---
name: llms-visibility
description: Make websites, docs, blogs, or landing pages visible and readable to LLMs and AI agents — ChatGPT, Claude, Perplexity, Cursor, Claude Code, and other coding agents that fetch URLs. Use this for any request involving llms.txt, llms-full.txt, serving .md/Markdown versions of pages, Accept text/markdown content negotiation, Link rel="alternate" headers, Cloudflare Content-Signal in robots.txt, GEO (generative engine optimization), AI-friendly / AI-readable / LLM-discoverable sites, getting cited in ChatGPT or Perplexity answers, or fixing pages where AI tools fetch JavaScript bundles or empty React roots instead of content.
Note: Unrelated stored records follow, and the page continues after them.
(** C9: a document is constructed from field values ([from_values]),
    rendered with its signatures ([__str__]), the text is stored in a
    file and decoded from it ([TRC(trc_file)], which runs [parse]).
    When the dicts of the values have distinct keys and their strings
    are made of Unicode scalar values, the decoding raises and logs
    nothing, and the decoded document has in every field the value of
    the constructed one, with the items of each dict in the order of
    their keys: the two documents are equal field by field. *)
Theorem from_values_str_parse_round_trip
  (open_read : json -> result pystr) (now : Z)
  (isd_id version core_quorum trc_quorum core_isps root_cas core_ads policies
     registry_server_addr registry_server_cert root_dns_server_addr
     root_dns_server_cert trc_server_addr signatures : json)
  (trc_file : json) (st st' : state) :
  let values :=
    [isd_id; version; core_quorum; trc_quorum; core_isps; root_cas; core_ads;
     policies; registry_server_addr; registry_server_cert; root_dns_server_addr;
     root_dns_server_cert; trc_server_addr; signatures] in
  let constructed :=
    from_values open_read now isd_id version core_quorum trc_quorum core_isps
      root_cas core_ads policies registry_server_addr registry_server_cert
      root_dns_server_addr root_dns_server_cert trc_server_addr signatures st in
  let decoded := __init__ open_read trc_file st' in
  unique_keys (JList values) = true ->
  scalar_strings (JList values) = true ->
  py_truth trc_file = true ->
  open_read trc_file = Ok (__str__ (self (snd constructed))) ->
  fst constructed = Ok tt /\
  fields (self (snd constructed))
  = [isd_id; version; JInt now; core_quorum; trc_quorum; core_isps; root_cas;
     core_ads; policies; registry_server_addr; registry_server_cert;
     root_dns_server_addr; root_dns_server_cert; trc_server_addr; signatures] /\
  fst decoded = Ok tt /\
  logged (snd decoded) = logged st' /\
  fields (self (snd decoded)) = map canonical (fields (self (snd constructed))) /\
  same_document (self (snd decoded)) (self (snd constructed)) = true.
Proof.
  intros values constructed decoded Hu Hs Htruth Hopen.
  unfold constructed in *. rewrite from_values_run in *. cbn [fst snd self] in *.
  set (t := mkTRC isd_id version (JInt now) core_quorum trc_quorum core_isps
              root_cas core_ads policies registry_server_addr
              registry_server_cert root_dns_server_addr root_dns_server_cert
              trc_server_addr signatures) in *.
  assert (unique_keys (JList (fields t)) = true) as Hut.
  { unfold values in Hu. simpl in Hu. split_andb. simpl.
    repeat match goal with
           | Hv : unique_keys _ = true |- _ => rewrite Hv; clear Hv
           end.
    reflexivity. }
  assert (scalar_strings (JList (fields t)) = true) as Hst.
  { unfold values in Hs. simpl in Hs. split_andb. simpl.
    repeat match goal with
           | Hv : scalar_strings _ = true |- _ => rewrite Hv; clear Hv
           end.
    reflexivity. }
  assert (fields t = [isd_id; version; JInt now; core_quorum; trc_quorum;
                       core_isps; root_cas; core_ads; policies;
                       registry_server_addr; registry_server_cert;
                       root_dns_server_addr; root_dns_server_cert;
                       trc_server_addr; signatures]) as Hfields by reflexivity.
  unfold decoded.
  rewrite (@init_parse_rendered open_read trc_file t st' Hut Hst Htruth Hopen).
  cbn [fst snd self logged].
  split; [ reflexivity | ]. split; [ exact Hfields | ].
  split; [ reflexivity | ]. split; [ reflexivity | ].
  split; [ reflexivity | ].
  apply (@same_document_canonical t Hut).
Qed.
(** C3, amended: for a partial without [id] and [date] keys, a successful
    add returns a record whose id is the decimal millisecond clock, hence
    non-empty, and whose date is the ISO form of a clock reading not later
    than any later reading [now]; the entries route then lists that record
    followed by the earlier collection in its order (one record more); and
    the id differs from every earlier record's id provided none of them
    already carries that numeral. *)
Theorem addEntry_prepends (toISOString : Z → string) (t_id t_date now : Z)
    (w : WriteOutcome (list obj)) (entryData : obj) (d d' : Disk) (e : obj) :
  entryData !! "id" = None →
  entryData !! "date" = None →
  (t_date ≤ now)%Z →
  Server.post_api_entries_add toISOString t_id t_date w entryData d = (d', json e) →
  ∃ es,
    Server.get_api_entries d = json es
    ∧ (∃ i, e !! "id" = Some i ∧ i = Number_toString t_id ∧ i ≠ "")
    ∧ (∃ t, e !! "date" = Some (toISOString t) ∧ (t ≤ now)%Z)
    ∧ Server.get_api_entries d' = json (e :: es)
    ∧ length (e :: es) = S (length es)
    ∧ ((∀ old : obj, old ∈ es → old !! "id" ≠ Some (Number_toString t_id)) →
       ∀ old : obj, old ∈ es → old !! "id" ≠ e !! "id").
Proof.
  intros Hid Hdate Hnow H.
  unfold Server.post_api_entries_add in H.
  destruct w as [|residue]; simpl in H; [|done].
  injection H as <- <-.
  assert (Hi : spread (Server.newEntryDefaults toISOString t_id t_date) entryData !! "id"
               = Some (Number_toString t_id)).
  { rewrite (spread_lookup_under _ _ _ Hid). unfold Server.newEntryDefaults.
    by simplify_map_eq. }
  exists (readJSONFile (entries_json d) []). conjuncts.
  - reflexivity.
  - exists (Number_toString t_id). conjuncts; [done|done|apply Number_toString_nonempty].
  - exists t_date. split; [|done].
    rewrite (spread_lookup_under _ _ _ Hdate). unfold Server.newEntryDefaults.
    by simplify_map_eq.
  - reflexivity.
  - reflexivity.
  - intros Hfresh old Hold. rewrite Hi. by apply Hfresh.
Qed.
Also use to push back on debunked patterns: ai.txt, AI meta tags, hidden HTML comments, AI toggle buttons, User-Agent sniffing, JSON-LD aimed at LLMs. Do NOT use for traditional Google SEO, sitemap.xml, schema.org rich snippets for search engines, WCAG/accessibility audits, or CSP/security headers.
---

# Make a website visible to LLMs

Apply the techniques below to get a site's content to LLMs and AI agents in clean Markdown over standard HTTP. Companion to <https://evilmartians.com/chronicles/how-to-make-your-website-visible-to-llms>.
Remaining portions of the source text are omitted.